* PROBLEM TO SOLVE:
Check each line of the records below for the word "above" and copy those where it appears.

* ENTRIES SUPPLIED:
(* ===== verification/Au.v ===== *)
(** * Accounting units, debt and the admission band

    Models [crates/swarm/api/src/accounting.rs] (the [Au] newtype over [i64],
    the [Debt] newtype over [u64], the [Admission] band) and the
    [LedgerSnapshot] of [crates/swarm/api/src/reporting.rs].

    An [Au] is a [Z] satisfying [is_i64]; a [Debt] a [Z] satisfying [is_u64].
    The constructors and operations are total on [Z] and keep the ranges. *)

From S2P Require Import Prelude.

(** ** [Au] *)

Inductive AuConversionError :=
| U256TooLarge (v : Z)
| Negative (a : Z).

Module Au.

Definition ZERO : Z := 0.

Definition new (value : Z) : Z := value.

Definition from_amount (amount : Z) : Z :=
  if decide (i64_max < amount) then i64_max else amount.

Definition as_amount (a : Z) : Z := if decide (a < 0) then 0 else a.

Definition is_negative (a : Z) : bool := bool_decide (a < 0).

Definition is_positive (a : Z) : bool := bool_decide (0 < a).

(** [i64::unsigned_abs] is exact in [u64], so [|i64::MIN|] reaches
    [from_amount] unharmed and saturates there. *)
Definition unsigned_abs (a : Z) : Z := from_amount (Z.abs a).

Definition checked_add (a b : Z) : option Z := i64_checked (a + b).

Definition checked_sub (a b : Z) : option Z := i64_checked (a - b).

Definition saturating_add (a b : Z) : Z := i64_saturating_add a b.

Definition saturating_sub (a b : Z) : Z := i64_saturating_sub a b.

Definition saturating_neg (a : Z) : Z := i64_saturating_neg a.

Definition checked_scale (a factor : Z) : option Z :=
  if decide (a < 0) then None
  else if decide (i64_max < factor) then None
  else i64_checked (a * factor).

(** Rust's [/] truncates; the dividend is non-negative here. *)
Definition scale_percent (a percent : Z) : Z :=
  if decide (a < 0) then ZERO
  else match checked_scale a percent with
       | Some v => v / 100
       | None => i64_max / 100
       end.

Definition min (a b : Z) : Z := Z.min a b.

Definition max (a b : Z) : Z := Z.max a b.

Definition sum (l : list Z) : Z := foldl saturating_add ZERO l.

(** [u64::try_from(value)] fails above [u64::MAX]. *)
Definition saturating_from_u256 (value : Z) : Z :=
  if decide (value <= u64_max) then from_amount value else from_amount u64_max.

Definition try_from_u256 (value : Z) : result AuConversionError Z :=
  if decide (u64_max < value) then Err (U256TooLarge value)
  else if decide (i64_max < value) then Err (U256TooLarge value)
  else Ok value.

Definition into_u256 (a : Z) : result AuConversionError Z :=
  if decide (a < 0) then Err (Negative a) else Ok a.

End Au.

(** ** [Debt] *)

Module Debt.

Definition committed (balance : Z) : Z :=
  Au.as_amount (Au.saturating_neg balance).

Definition project (balance reserved price : Z) : Z :=
  Au.as_amount (Au.saturating_sub (Au.saturating_add reserved price) balance).

Definition saturating_sub (d settled : Z) : Z :=
  u64_saturating_sub d (Au.as_amount settled).

Definition exceeds (d threshold : Z) : bool :=
  bool_decide (Au.as_amount threshold < d).

Definition into_au (d : Z) : Z := Au.from_amount d.

End Debt.

(** ** The admission band *)

Inductive Admission := Admit | SettleAndAdmit | Refuse.

#[global] Instance Admission_eq_dec : EqDecision Admission.
Proof. solve_decision. Defined.

Definition admits (a : Admission) : bool :=
  match a with Refuse => false | _ => true end.

Definition settles (a : Admission) : bool :=
  match a with SettleAndAdmit => true | _ => false end.

Record LedgerSnapshot := mkSnapshot {
  snap_balance : Z;
  snap_reserved : Z;
  snap_disconnect_line : Z;
  snap_settle_trigger : Z;
}.

Definition snapshot_admit (s : LedgerSnapshot) (price : Z) : Admission :=
  let projected := Debt.project (snap_balance s) (snap_reserved s) price in
  if Debt.exceeds projected (snap_disconnect_line s) then Refuse
  else if Debt.exceeds projected (snap_settle_trigger s) then SettleAndAdmit
  else Admit.

(** How permissive a band is: [Refuse] is 0, [Admit] is 2. *)
Definition band_rank (a : Admission) : Z :=
  match a with Refuse => 0 | SettleAndAdmit => 1 | Admit => 2 end.

(** ** Tactics and basic lemmas *)

Ltac au :=
  unfold Debt.committed, Debt.project, Debt.exceeds, Debt.saturating_sub,
    Debt.into_au, Au.scale_percent, Au.checked_scale, Au.checked_add,
    Au.checked_sub, Au.saturating_from_u256, Au.unsigned_abs,
    Au.from_amount, Au.as_amount, Au.saturating_add,
    Au.saturating_sub, Au.saturating_neg, Au.min, Au.max, Au.ZERO, Au.new,
    Au.is_negative, Au.is_positive, i64_checked in *.

(** Decide every comparison the [Au] layer makes and close by arithmetic. *)
Ltac alia :=
  au; repeat first [ case_decide | case_bool_decide ]; simplify_eq/=;
  try done; try mlia.

Lemma from_amount_range n : 0 <= n → 0 <= Au.from_amount n <= i64_max.
Proof. alia. Qed.

Lemma as_amount_range a : is_i64 a → is_u64 (Au.as_amount a).
Proof. alia. Qed.

Lemma as_amount_max a : Au.as_amount a = Z.max 0 a.
Proof. alia. Qed.

Lemma from_amount_min n : Au.from_amount n = Z.min i64_max n.
Proof. alia. Qed.

#[export] Hint Rewrite as_amount_max from_amount_min : vsimpl.

(** A projected debt is the exact integer [reserved + price - balance]
    floored at zero, until one of the two saturations engages; saturation
    only ever rounds it towards zero debt from above [i64::MAX]. *)
Lemma project_exact balance reserved price :
  is_i64 (reserved + price) → is_i64 (reserved + price - balance) →
  Debt.project balance reserved price = Z.max 0 (reserved + price - balance).
Proof. intros. alia. Qed.

Lemma project_mono_price balance reserved p q :
  p <= q → Debt.project balance reserved p <= Debt.project balance reserved q.
Proof. intros. alia. Qed.

Lemma exceeds_true d t : Debt.exceeds d t = true ↔ Z.max 0 t < d.
Proof. unfold Debt.exceeds. autorewrite with vsimpl. by rewrite bool_decide_eq_true. Qed.

Lemma exceeds_false d t : Debt.exceeds d t = false ↔ d <= Z.max 0 t.
Proof.
  unfold Debt.exceeds. autorewrite with vsimpl. rewrite bool_decide_eq_false. lia.
Qed.

(** The three-way case analysis of the band, as one lemma. *)
Lemma snapshot_admit_cases s price :
  let d := Debt.project (snap_balance s) (snap_reserved s) price in
  (snapshot_admit s price = Refuse ∧ Z.max 0 (snap_disconnect_line s) < d) ∨
  (snapshot_admit s price = SettleAndAdmit ∧
     d <= Z.max 0 (snap_disconnect_line s) ∧ Z.max 0 (snap_settle_trigger s) < d) ∨
  (snapshot_admit s price = Admit ∧
     d <= Z.max 0 (snap_disconnect_line s) ∧ d <= Z.max 0 (snap_settle_trigger s)).
Proof.
  intros d. unfold snapshot_admit. fold d.
  destruct (Debt.exceeds d (snap_disconnect_line s)) eqn:E1.
  { apply exceeds_true in E1. by left. }
  apply exceeds_false in E1.
  destruct (Debt.exceeds d (snap_settle_trigger s)) eqn:E2.
  - apply exceeds_true in E2. right; left. done.
  - apply exceeds_false in E2. right; right. done.
Qed.

(** ** Properties *)

(** The admission band.  On a snapshot whose fields are [i64]s and whose
    sums do not overflow, a request is refused exactly when the integer debt
    [reserved + price - balance] is past the (non-negative) disconnect line,
    and triggers a settlement exactly when it is admitted and past the settle
    trigger. *)
Theorem admission_band_exact s price :
  is_i64 (snap_reserved s + price) →
  is_i64 (snap_reserved s + price - snap_balance s) →
  0 <= snap_disconnect_line s → 0 <= snap_settle_trigger s →
  let debt := snap_reserved s + price - snap_balance s in
  (snapshot_admit s price = Refuse ↔ snap_disconnect_line s < debt) ∧
  (settles (snapshot_admit s price) = true ↔
     snap_settle_trigger s < debt <= snap_disconnect_line s).
Proof.
  intros H1 H2 H3 H4 debt.
  pose proof (project_exact (snap_balance s) (snap_reserved s) price H1 H2) as Hp.
  destruct (snapshot_admit_cases s price) as [[-> H]|[[-> H]|[-> H]]];
    rewrite Hp in H; simpl; split; split; intros; try done; lia.
Qed.

Lemma admission_band_exact_witness :
  snapshot_admit (mkSnapshot (-1000) 200 1687500 675000) 674000 = SettleAndAdmit ∧
  settles (snapshot_admit (mkSnapshot (-1000) 200 1687500 675000) 674000) = true.
Proof.
  destruct (admission_band_exact (mkSnapshot (-1000) 200 1687500 675000) 674000)
    as [_ [_ H]]; [simpl; mlia..|].
  split; [vm_compute; done|]. apply H. simpl. lia.
Defined.

(** No overflow games.  Whatever the snapshot holds, raising the price
    never makes the band more permissive, so an over-large (even saturating)
    price cannot slip past the gate that refused a smaller one. *)
Theorem admission_band_antitone s p q :
  p <= q → band_rank (snapshot_admit s q) <= band_rank (snapshot_admit s p).
Proof.
  intros Hpq.
  pose proof (project_mono_price (snap_balance s) (snap_reserved s) p q Hpq).
  destruct (snapshot_admit_cases s p) as [[-> ?]|[[-> ?]|[-> ?]]];
    destruct (snapshot_admit_cases s q) as [[-> ?]|[[-> ?]|[-> ?]]]; simpl; lia.
Qed.

Lemma admission_band_antitone_witness :
  band_rank (snapshot_admit (mkSnapshot 0 0 10 5) i64_max) <=
  band_rank (snapshot_admit (mkSnapshot 0 0 10 5) 11).
Proof. apply (admission_band_antitone (mkSnapshot 0 0 10 5) 11 i64_max). mlia. Defined.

* REPLY:
(** [u64::try_from(value)] fails above [u64::MAX]. *)
    only ever rounds it towards zero debt from above [i64::MAX]. *)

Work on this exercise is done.